Study Sites. We established large herbivore manipulations in long-term fire experiments at the Konza Prairie Biological Station (Konza), northeastern Kansas, USA, and the Kruger National Park (Kruger), northeastern South Africa. Both savanna grasslands are dominated by C4 grasses with a mix of herbaceous forbs and woody vegetation. Konza is a native tallgrass prairie managed for research since 1977. To address the role of native grazers and fire/grazing interactions, bison were reintroduced in 1987 to a 1000 ha fenced area that includes 10 replicate watersheds burned in the spring (mid-April) at 1-, 2-, 4- and 20-yr intervals. At Kruger, the Experimental Burn Plots (EBPs) were established in 1954 to determine the effects of fire seasonality and frequency on forage production. Similar to Konza, experimental burns occur in the spring (August) at 1-, 2-, 3-, and 6-year intervals, along with unburned controls, each applied to ~7 ha plots. Our research focuses on the Satara, Marheya, and N’wanetsi blocks of the EBPs in south-central Kruger where precipitation, soil type, and the relative abundance of herbaceous and woody plants are similar to Konza. A total of 12-14 megaherbivore species including elephant, rhinoceros, wildebeest, zebra, and impala commonly graze on the EBPs.

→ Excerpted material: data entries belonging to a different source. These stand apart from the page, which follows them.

Lemma pos_iter_xO p k : Zpos (Pos.iter xO p k) = Zpos p * 2 ^ Zpos k.
Proof.
  induction k as [|k IH] using Pos.peano_ind.
  - cbn [Pos.iter]. change (Zpos p~0) with (2 * Zpos p).
    change (2 ^ 1) with 2. lia.
  - rewrite Pos.iter_succ, Pos2Z.inj_succ, Z.pow_succ_r by lia.
    change (Zpos (Pos.iter xO p k)~0) with (2 * Zpos (Pos.iter xO p k)).
    rewrite IH. lia.
Qed.

(** [float(n)] of an integer below [2^53]: the integer itself, with its
    mantissa shifted to 53 bits. *)
Lemma float_of_int_spec n :
  1 <= n < 2 ^ 53 ->
  exists m k,
    float_of_int n = S754_finite false m (- k)
    /\ 0 <= k <= 52 /\ Zpos m = n * 2 ^ k
    /\ 2 ^ 52 <= Zpos m < 2 ^ 53.
Proof.
  intros Hn. destruct n as [|p|p]; try lia.
  pose proof (digits2_pos_bounds p) as Hb.
  set (d := Zpos (digits2_pos p)) in *.
  assert (Hd : 1 <= d <= 53).
  { split; [unfold d; lia|].
    destruct (Z_le_gt_dec d 53) as [|Hgt]; [assumption|].
    assert (2 ^ 53 <= 2 ^ (d - 1)) by (apply Z.pow_le_mono_r; lia). lia. }
  unfold float_of_int, binary_normalize, binary_round.
  unfold fexp, emin, prec, emax. fold d.
  replace (Z.max (Z.sub (Z.add d 0) 53) (Z.sub (Z.sub 3 1024) 53))
    with (d - 53) by lia.
  unfold shl_align.
  destruct (Z.sub (d - 53) 0) as [|q|q] eqn:Eq; try lia.
  - assert (d = 53) by lia.
    exists p, 0. rewrite Z.mul_1_r || idtac.
    split.
    + apply (binary_round_aux_exact p 0); [fold d; assumption | lia].
    + replace (d - 1) with 52 in Hb by lia. subst d.
      match goal with H : Zpos _ = 53 |- _ => rewrite H in Hb end.
      simpl (2 ^ 0). lia.
  - assert (Hq : Zpos q = 53 - d) by lia.
    pose proof (pos_iter_xO p q) as Hi.
    assert (Hm : 2 ^ 52 <= Zpos (Pos.iter xO p q) < 2 ^ 53).
    { assert (E52 : 2 ^ 52 = 2 ^ (d - 1) * 2 ^ (53 - d))
        by (rewrite <- Z.pow_add_r by lia; f_equal; lia).
      assert (E53 : 2 ^ 53 = 2 ^ d * 2 ^ (53 - d))
        by (rewrite <- Z.pow_add_r by lia; f_equal; lia).
      assert (0 < 2 ^ (53 - d)) by (apply Z.pow_pos_nonneg; lia).
      rewrite Hi, Hq, E52, E53.
      split; [apply Z.mul_le_mono_nonneg_r; lia | apply Z.mul_lt_mono_pos_r; lia]. }
    exists (Pos.iter xO p q), (53 - d).
    replace (- (53 - d)) with (d - 53) by lia.
    split; [|split; [lia | split; [rewrite Hi, Hq; reflexivity | exact Hm]]].
    apply binary_round_aux_exact; [apply digits2_pos_unique; lia | lia].
Qed.

Lemma float_of_ZIP64_LIMIT :
  float_of_int ZIP64_LIMIT = S754_finite false 9007199250546688 (-22).
Proof. vm_compute. reflexivity. Qed.

(** [file_size * 1.05 > ZIP64_LIMIT], computed in binary64, holds from
    2045222521 bytes on. *)

Lemma compare_cont_Z (a b : positive) :
  PosDef.Pos.compare_cont Eq a b = (Zpos a ?= Zpos b).
Proof. reflexivity. Qed.

Lemma force_zip64_threshold self :
  0 <= file_size (zipinfo self) < 2 ^ 53 ->
  force_zip64 self = (2045222521 <=? file_size (zipinfo self)).
Proof.
  unfold force_zip64. generalize (file_size (zipinfo self)). clear self.
  intros n Hn. rewrite float_of_ZIP64_LIMIT.
  destruct (Z.eq_dec n 0) as [-> | Hn0]; [reflexivity|].
  destruct (float_of_int_spec n ltac:(lia)) as (m & k & -> & Hk & Hm & Hmb).
  cbn [SFmul float_1_05 xorb].
  set (mc := 4728779608739021%positive).
  pose proof (digits2_pos_bounds (m * mc)) as HD.
  set (D := Zpos (digits2_pos (m * mc))) in *.
  assert (HM : Zpos (m * mc) = n * 2 ^ k * 4728779608739021)
    by (rewrite Pos2Z.inj_mul, Hm; reflexivity).
  assert (HMb : 2 ^ 104 <= Zpos (m * mc) < 2 ^ 106).
  { rewrite Pos2Z.inj_mul. change (Zpos mc) with 4728779608739021.
    change (2 ^ 104) with (2 ^ 52 * 2 ^ 52).
    change (2 ^ 106) with (2 ^ 53 * 2 ^ 53). nia. }
  assert (HDb : 105 <= D <= 106).
  { split.
    - destruct (Z_le_gt_dec 105 D) as [|Hgt]; [assumption|].
      assert (2 ^ D <= 2 ^ 104) by (apply Z.pow_le_mono_r; lia). lia.
    - destruct (Z_le_gt_dec D 106) as [|Hgt]; [assumption|].
      assert (2 ^ 106 <= 2 ^ (D - 1)) by (apply Z.pow_le_mono_r; lia). lia. }
  destruct (D - 53) as [|sh|sh] eqn:Esh; try lia.
  destruct (binary_round_aux_shape (m * mc) (Z.add (- k) (-52)) sh)
    as (m2 & e2 & -> & Hshape).
  { fold D. lia. }
  { lia. }
  { lia. }
  (* the quotient in terms of n *)
  set (s := Zpos sh - k).
  assert (Hs : 0 <= s) by (unfold s; lia).
  assert (Hquot : Zpos (m * mc) / 2 ^ Zpos sh = (n * 4728779608739021) / 2 ^ s).
  { rewrite HM. replace (Zpos sh) with (s + k) by (unfold s; lia).
    rewrite Z.pow_add_r by lia.
    replace (n * 2 ^ k * 4728779608739021)
      with (n * 4728779608739021 * 2 ^ k) by lia.
    apply Z.div_mul_cancel_r.
    - apply Z.pow_nonzero; lia.
    - apply Z.pow_nonzero; lia. }
  assert (Hqb : 2 ^ 52 <= (n * 4728779608739021) / 2 ^ s < 2 ^ 53).
  { rewrite <- Hquot.
    assert (E1 : 2 ^ (D - 1) = 2 ^ 52 * 2 ^ Zpos sh)
      by (rewrite <- Z.pow_add_r by lia; f_equal; lia).
    assert (E2 : 2 ^ D = 2 ^ 53 * 2 ^ Zpos sh)
      by (rewrite <- Z.pow_add_r by lia; f_equal; lia).
    rewrite E1, E2 in HD.
    assert (0 < 2 ^ Zpos sh) by (apply Z.pow_pos_nonneg; lia).
    split; [apply Z.div_le_lower_bound; lia | apply Z.div_lt_upper_bound; lia]. }
  rewrite Hquot in Hshape.
  set (q := (n * 4728779608739021) / 2 ^ s) in *.
  assert (Hpow : 0 < 2 ^ s) by (apply Z.pow_pos_nonneg; lia).
  assert (Hlo : 2 ^ s * q <= n * 4728779608739021)
    by (apply Z.mul_div_le; lia).
  assert (Hhi : n * 4728779608739021 < 2 ^ s * (q + 1)).
  { pose proof (Z.mod_pos_bound (n * 4728779608739021) (2 ^ s) Hpow).
    pose proof (Z.div_mod (n * 4728779608739021) (2 ^ s) ltac:(lia)).
    fold q in H0. lia. }
  assert (He2 : e2 = s - 52 \/ e2 = s - 51)
    by (unfold s; destruct Hshape as [(-> & _) | (-> & _)]; lia).
  cbn [SFcompare].
  destruct (Z.leb_spec 2045222521 n) as [Hge | Hlt].
  - (* at or above the threshold *)
    assert (Hs30 : 30 <= s).
    { destruct (Z_le_gt_dec 30 s) as [|Hgt]; [assumption|].
      assert (2 ^ s <= 2 ^ 29) by (apply Z.pow_le_mono_r; lia).
      change (2 ^ 29) with 536870912 in *. change (2 ^ 53) with 9007199254740992 in *.
      nia. }
    destruct (Z.compare_spec e2 (-22)) as [He | He | He]; [|lia|reflexivity].
    assert (s = 30) by lia. subst s.
    destruct Hshape as [(_ & Hm2 & _) | (? & _)]; [|lia].
    replace (2 ^ (Zpos sh - k)) with 1073741824 in * by (rewrite H; reflexivity).
    assert (9007199250546688 < Zpos m2).
    { assert (9007199250546688 < q); lia. }
    rewrite compare_cont_Z.
    destruct (Z.compare_spec (Zpos m2) 9007199250546688); [lia|lia|reflexivity].
  - (* below the threshold *)
    assert (Hs30 : s <= 30).
    { destruct (Z_le_gt_dec s 30) as [|Hgt]; [assumption|].
      assert (2 ^ 31 <= 2 ^ s) by (apply Z.pow_le_mono_r; lia).
      change (2 ^ 31) with 2147483648 in *. change (2 ^ 52) with 4503599627370496 in *.
      nia. }
    destruct (Z.compare_spec e2 (-22)) as [He | He | He]; [|reflexivity|].
    + rewrite compare_cont_Z.
      assert (Zpos m2 <= 9007199250546688); [|destruct (Z.compare_spec (Zpos m2) 9007199250546688); [reflexivity|reflexivity|lia]].
      destruct Hshape as [(He2' & Hm2 & _) | (_ & -> & _)]; [|lia].
      assert (s = 30) by lia.
      replace (2 ^ s) with 1073741824 in * by (rewrite H; reflexivity).
      lia.
    + exfalso. assert (s = 30) by lia.
      destruct Hshape as [(? & _) | (_ & _ & Hov)]; [lia|].
      replace (2 ^ s) with 1073741824 in * by (rewrite H; reflexivity).
      change (2 ^ 53) with 9007199254740992 in *. lia.
Qed.

(** C9 (ZIP64 threshold).  Every header that [write_zipinfo] writes is the
    thirty fixed bytes, the name and the extra field of the descriptor,
    followed by the twenty bytes of a ZIP64 record exactly when
    [file_size * 1.05 > ZIP64_LIMIT] holds for the descriptor's size at that
    moment, that is from 2045222521 bytes on: one byte below, the header
    has no ZIP64 record; from there on, it has one.  (The product is the
    binary64 product that Python computes; sizes are below [2^53].) *)
Theorem zip64_threshold
    (self : writer) (s : stream) (self' : writer) (s' : stream) :
  write_zipinfo self (Some s) = Ok (self', s') ->
  0 <= file_size (zipinfo self) < 2 ^ 53 ->
  exists fixed z64,
    let hdr := stringFileHeader ++ fixed
                 ++ bytes_of_string (filename (zipinfo self))
                 ++ extra (zipinfo self) ++ z64 in
    length fixed = 26%nat
    /\ s' = write {| buf := buf s; pos := header_offset (zipinfo self) |} hdr
    /\ (z64 <> [] <-> force_zip64 self = true)
    /\ (force_zip64 self = true
        <-> ZIP64_LIMIT * 100 < file_size (zipinfo self) * 105)
    /\ (force_zip64 self = true <-> 2045222521 <= file_size (zipinfo self))
    /\ (z64 <> [] -> length z64 = 20%nat /\ take 4 z64 = [x01; x00; x10; x00]).
Proof.
  intros Hw Hn. unfold write_zipinfo in Hw.
  inv_bind Hw. apply seek_Ok in E as [_ ->].
  inv_bind Hw. destruct a as [zi hdr]. injection Hw as _ <-.
  apply FileHeader_Ok in E as
    (crc & cs & fsz & z64 & fixed & mv & _ & Hz & _ & _ & Hp & ->).
  apply pack_length in Hp. cbn in Hp.
  exists fixed, z64. cbn zeta.
  pose proof (force_zip64_threshold self Hn) as Hthr.
  assert (Hz64 : (force_zip64 self = true ->
                  length z64 = 20%nat /\ take 4 z64 = [x01; x00; x10; x00])
                 /\ (force_zip64 self = false -> z64 = [])).
  { destruct (force_zip64 self).
    - split; [intros _ | discriminate].
      apply pack_Ok in Hz as [-> _]. split; [apply length_app|].
      reflexivity.
    - split; [discriminate | intros _; exact Hz]. }
  destruct Hz64 as [Hyes Hno].
  split; [exact Hp|]. split; [reflexivity|]. split; [|split; [|split]].
  - split.
    + intros Hne. destruct (force_zip64 self); [reflexivity|].
      exfalso. apply Hne, Hno. reflexivity.
    + intros Ht Hnil. destruct (Hyes Ht) as [Hl _]. rewrite Hnil in Hl. discriminate.
  - rewrite Hthr. change ZIP64_LIMIT with 2147483647. rewrite Z.leb_le. lia.
  - rewrite Hthr. apply Z.leb_le.
  - intros Hne. apply Hyes. destruct (force_zip64 self); [reflexivity|].
    exfalso. apply Hne, Hno. reflexivity.
Qed.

Core Experimental Design. To manipulate the presence of large herbivores, we established replicate, 38.5-m^2 (7m diameter circular) herbivore exclosures prior to the growing season in 2005/06 in unburned, intermediate burned (3 or 4 years), and annually burned areas at both Kruger and Konza. We established three blocks of seven exclosures with co-located paired plots open to grazing in each of the three fire treatments (n = 21 exclosures/treatment/site). Exclosures and paired plots were not located beneath trees or in dense shrub patches as we are focusing on the dynamics of the herbaceous plant community.

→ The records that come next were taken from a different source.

(** * A/B-testing utilities: a shallow embedding of [utils.py]

    The four functions of [utils.py] ([calculate_sample_size],
    [check_sample_ratio_mismatch], [analyze_conversion_rate] and
    [segmentation_analysis]) are embedded as Rocq functions over

    - binary64 floating-point numbers (the kernel's primitive floats, which
      are the IEEE 754 doubles that Python's [float] and NumPy's [float64]
      both are),
    - a four-way numeric tower that keeps Python scalars and NumPy scalars
      apart (they differ on division by zero),
    - a small monad for the two effects of the code: raising an exception
      and printing a line,
    - the library functions the code calls (SciPy's distribution functions,
      the C library's [pow] behind [**], [str.upper], ...) taken as given. *)

From Stdlib Require Import Reals Lra.
From Stdlib Require Import ZArith List String Bool Lia Floats Sorted.
From Stdlib Require OrderedTypeEx.
Import ListNotations.

#[local] Set Warnings "-inexact-float".
#[local] Open Scope Z_scope.

(** ** Exceptions and results *)

(** The exceptions the code and its library calls can raise.  [DomainError]
    is the error kind of the specification; only the specification's
    two-proportion z-test raises it. *)
Inductive exn : Type :=
| ZeroDivisionError
| OverflowError
| ValueError
| KeyError (key : string)
| DomainError.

Differential Effects of Herbivore Size Guilds Experimental Design. Given the wide size range of herbivores in Kruger from the 3000kg elephant to the 11kg steenbok, we have established a second experiment to examine the effect of different size guild of herbivores on plant communities. Across the different fire regimes, we established full herbivore exclosures that exclude all herbivores and partial exclosures that exclude only herbivores larger than an impala (85cm shoulder height). This series of exclosures separates the effects of the common medium-sized grazers such as zebra and wildebeest from the effects of the most abundant herbivores, the mixed-feeding impala.

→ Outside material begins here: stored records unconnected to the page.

(** * affilinker: slug assignment, content rewriting and the flat-file store

    A shallow embedding of the TypeScript sources

      - [src/core/transformer/index.ts]   (Transformer)
      - [src/core/reporter/index.ts]      (Reporter.toAffiliateLinks, toCsv,
                                           toSql)
      - [src/core/scanner/index.ts]       (Scanner.detectNetwork,
                                           extractLinksWithRegex,
                                           isExternalLink, scan)
      - [src/core/converter/index.ts]     (Converter.convert, convertAll)
      - [src/plugins/builtin/amazon.ts]   (AmazonPlugin)
      - [src/adapters/filesystem.ts]      (FileSystemAdapter)
      - [src/cli/commands/transform.ts], [src/cli/commands/sync.ts],
        [src/cli/commands/convert.ts]     (the data flow of the commands)
      - [src/config.ts]                   (mergeConfig, validateConfig)

    JavaScript strings are modelled as [string] (a sequence of code units,
    each an [ascii]); a [Map] whose iteration order is observable is an
    insertion-ordered association list; the [Set] of reserved slugs, of which
    only membership is observed, is a [gset string]; the wall clock read by
    [Date.now()] is an explicit stream of readings threaded through the
    functions that may consult it. *)

From Stdlib Require Import ZArith NArith String Ascii List Lia Bool Sorted.
From stdpp Require Import base decidable option list gmap strings pretty.

Local Open Scope string_scope.

(** ** JavaScript string primitives *)

Module JS.

(** [s.startsWith(p)] *)
Definition startsWith (s p : string) : bool := String.prefix p s.

(** [s.endsWith(p)] *)
Definition endsWith (s p : string) : bool :=
  String.prefix (String.rev p) (String.rev s).

(** [s.includes(sub)] *)
Fixpoint includes (s sub : string) : bool :=
  String.prefix sub s ||
  match s with
  | EmptyString => false
  | String _ s' => includes s' sub
  end.

(** Drop the first [n] code units. *)
Fixpoint drop (n : nat) (s : string) : string :=
  match n, s with
  | O, _ => s
  | S _, EmptyString => EmptyString
  | S k, String _ s' => drop k s'
  end.

(** [s.slice(0, n)] for [0 <= n] *)
Fixpoint slice0 (n : nat) (s : string) : string :=
  match n, s with
  | O, _ => EmptyString
  | S _, EmptyString => EmptyString
  | S k, String a s' => String a (slice0 k s')
  end.

(** [s.replace(pat, '')] for a string pattern: only the first occurrence
    is removed. *)
Fixpoint removeFirst (pat s : string) : string :=
  if String.prefix pat s then drop (String.length pat) s
  else match s with
       | EmptyString => EmptyString
       | String a s' => String a (removeFirst pat s')
       end.

(** [s.split(sep)] for a one-character separator; never the empty list. *)
Fixpoint split (sep : ascii) (s : string) : list string :=
  match s with
  | EmptyString => [EmptyString]
  | String a s' =>
      if Ascii.eqb a sep then EmptyString :: split sep s'
      else match split sep s' with
           | [] => [String a EmptyString]
           | w :: ws => String a w :: ws
           end
  end.

(** Truthiness of a string: the empty string is falsy. *)
Definition truthy (s : string) : bool := negb (String.eqb s "").

(** Truthiness of an optional string ([undefined] is falsy). *)
Definition truthy_opt (o : option string) : bool :=
  match o with Some s => truthy s | None => false end.

Definition is_upper (a : ascii) : bool :=
  let n := nat_of_ascii a in (65 <=? n)%nat && (n <=? 90)%nat.
Definition is_lower (a : ascii) : bool :=
  let n := nat_of_ascii a in (97 <=? n)%nat && (n <=? 122)%nat.
Definition is_digit (a : ascii) : bool :=
  let n := nat_of_ascii a in (48 <=? n)%nat && (n <=? 57)%nat.
Definition is_alnum (a : ascii) : bool := is_upper a || is_lower a || is_digit a.

Definition lower_char (a : ascii) : ascii :=
  if is_upper a then ascii_of_nat (nat_of_ascii a + 32) else a.

(** [s.toLowerCase()]; the sources apply it to host names and product
    identifiers, whose letters are ASCII. *)
Fixpoint toLowerCase (s : string) : string :=
  match s with
  | EmptyString => EmptyString
  | String a s' => String (lower_char a) (toLowerCase s')
  end.

(** Case-insensitive prefix test, as a literal inside an [/i] pattern. *)
Fixpoint prefix_ci (p s : string) : bool :=
  match p, s with
  | EmptyString, _ => true
  | String _ _, EmptyString => false
  | String a p', String b s' =>
      Ascii.eqb (lower_char a) (lower_char b) && prefix_ci p' s'
  end.

(** Longest prefix of [s] whose code units satisfy [f], and the rest. *)
Fixpoint span (f : ascii -> bool) (s : string) : string * string :=
  match s with
  | EmptyString => (EmptyString, EmptyString)
  | String a s' =>
      if f a then let '(x, y) := span f s' in (String a x, y)
      else (EmptyString, s)
  end.

(** [s.replace(/-+$/, '')]: the trailing run of dashes is removed. *)
Fixpoint stripTrailingDashes (s : string) : string :=
  match s with
  | EmptyString => EmptyString
  | String a s' =>
      match stripTrailingDashes s' with
      | EmptyString => if Ascii.eqb a "-" then EmptyString else String a EmptyString
      | t => String a t
      end
  end.

Definition digit36 (d : N) : ascii :=
  if (d <? 10)%N then ascii_of_N (48 + d) else ascii_of_N (87 + d).

Fixpoint toString36_go (fuel : nat) (n : N) (acc : string) : string :=
  match fuel with
  | O => acc
  | S k =>
      let acc' := String (digit36 (n mod 36)) acc in
      if (n / 36 =? 0)%N then acc' else toString36_go k (n / 36) acc'
  end.

(** [n.toString(36)] for a non-negative integer. *)
Definition toString36 (n : N) : string :=
  toString36_go (S (N.to_nat (N.log2 n))) n EmptyString.

End JS.

(** ** Regular-expression replacement

    [String.prototype.replace] expands the replacement template through the
    abstract operation GetSubstitution.  The patterns of these sources have
    no capture group that a template refers to, so [$1]..[$99] and [$<]
    stay literal; [$$], [$&], [$`] and [$'] are expanded. *)

Module RegExp.

Fixpoint GetSubstitution (matched before after templ : string) : string :=
  match templ with
  | EmptyString => EmptyString
  | String a rest =>
      if Ascii.eqb a "$" then
        match rest with
        | EmptyString => String a EmptyString
        | String c rest' =>
            if Ascii.eqb c "$" then
              String "$" (GetSubstitution matched before after rest')
            else if Ascii.eqb c "&" then
              matched +:+ GetSubstitution matched before after rest'
            else if Ascii.eqb c "`" then
              before +:+ GetSubstitution matched before after rest'
            else if Ascii.eqb c "'" then
              after +:+ GetSubstitution matched before after rest'
            else String a (GetSubstitution matched before after rest)
        end
      else String a (GetSubstitution matched before after rest)
  end.

(** The characters that are syntax in a pattern. *)
Definition is_syntax (a : ascii) : bool :=
  existsb (Ascii.eqb a)
    ["."; "*"; "+"; "?"; "^"; "$"; "{"; "}"; "("; ")"; "|"; "["; "]"; "\"]%char.

(** [new RegExp(src)] restricted to the patterns that are a non-empty
    sequence of ordinary characters and backslash-escaped syntax
    characters: the result is the literal text the pattern matches.
    [None] stands for every other source text (a pattern with operators,
    or one the constructor rejects). *)
Fixpoint literal_go (src : string) : option string :=
  match src with
  | EmptyString => Some EmptyString
  | String a rest =>
      if Ascii.eqb a "\" then
        match rest with
        | EmptyString => None
        | String c rest' =>
            if is_syntax c then String c <$> literal_go rest' else None
        end
      else if is_syntax a then None
      else String a <$> literal_go rest
  end.

Definition literal (src : string) : option string :=
  match literal_go src with
  | Some EmptyString => None
  | r => r
  end.

(** [text.replace(re, templ)] for a global ([g]) literal pattern [pat]:
    matches are found left to right and do not overlap; [before] is the
    part of the subject already scanned, [skip] the number of code units
    of the current match still to be passed over. *)
Fixpoint replaceAll_go (pat templ before : string) (skip : nat) (s : string)
  : string :=
  match s with
  | EmptyString => EmptyString
  | String a s' =>
      let before' := before +:+ String a EmptyString in
      match skip with
      | S k => replaceAll_go pat templ before' k s'
      | O =>
          if String.prefix pat s then
            GetSubstitution pat before (JS.drop (String.length pat) s) templ
            +:+ replaceAll_go pat templ before' (String.length pat - 1) s'
          else String a (replaceAll_go pat templ before' 0 s')
      end
  end.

Vegetation Sampling Methods. Each year, we survey herbaceous plant community structure at the beginning and end of the growing season (Konza: June and August; Kruger: January and March) to capture peak abundance of early and late-season species, respectively. We sample vegetation in a permanent 2 x 2 m plot located within each of the full exclosures, partial exclosures, and paired plots. The 4-m2 plot is divided into four 1-m2 subplots, and within each subplot, we estimate percent cover (to the nearest 1%) for each species rooted inside. We also sample herbaceous plant biomass in two ways. First, we measure ANPP each year at the end of the growing season inside each full exclosure by clipping all aboveground biomass in three 0.1 m2 quadrats. Second, we measure aboveground biomass at the end of each growing season in full exclosures, partial exclosures, and open paired plots using a disc pasture meter. Canopy density is estimated in full exclosures, partial exclosures, and open paired plots by measuring PAR at the ground surface and above the canopy in four locations per species composition plot.
Herbivore Abundance Sampling Methods. We sample the herbivore communities across each of the fire regimes in Konza and Kruger using two complementary methods. First, we use visual surveys of herbivore distribution from a vehicle. We drive the perimeter of each of the different burn plots during the day approximately twice weekly during the growing season and identify and count the different herbivores utilizing the different burn regimes. In Kruger, we have also incorporated nocturnal surveys because many of the herbivores often feed at night and because predators such as lions are most active at night potentially resulting in much different diurnal vs. nocturnal animal distribution. Second, we use surveys of herbivore dung on the different burn regimes to get a time integrated metric of habitat use as dung surveys incorporate both diurnal and nocturnal animal distribution.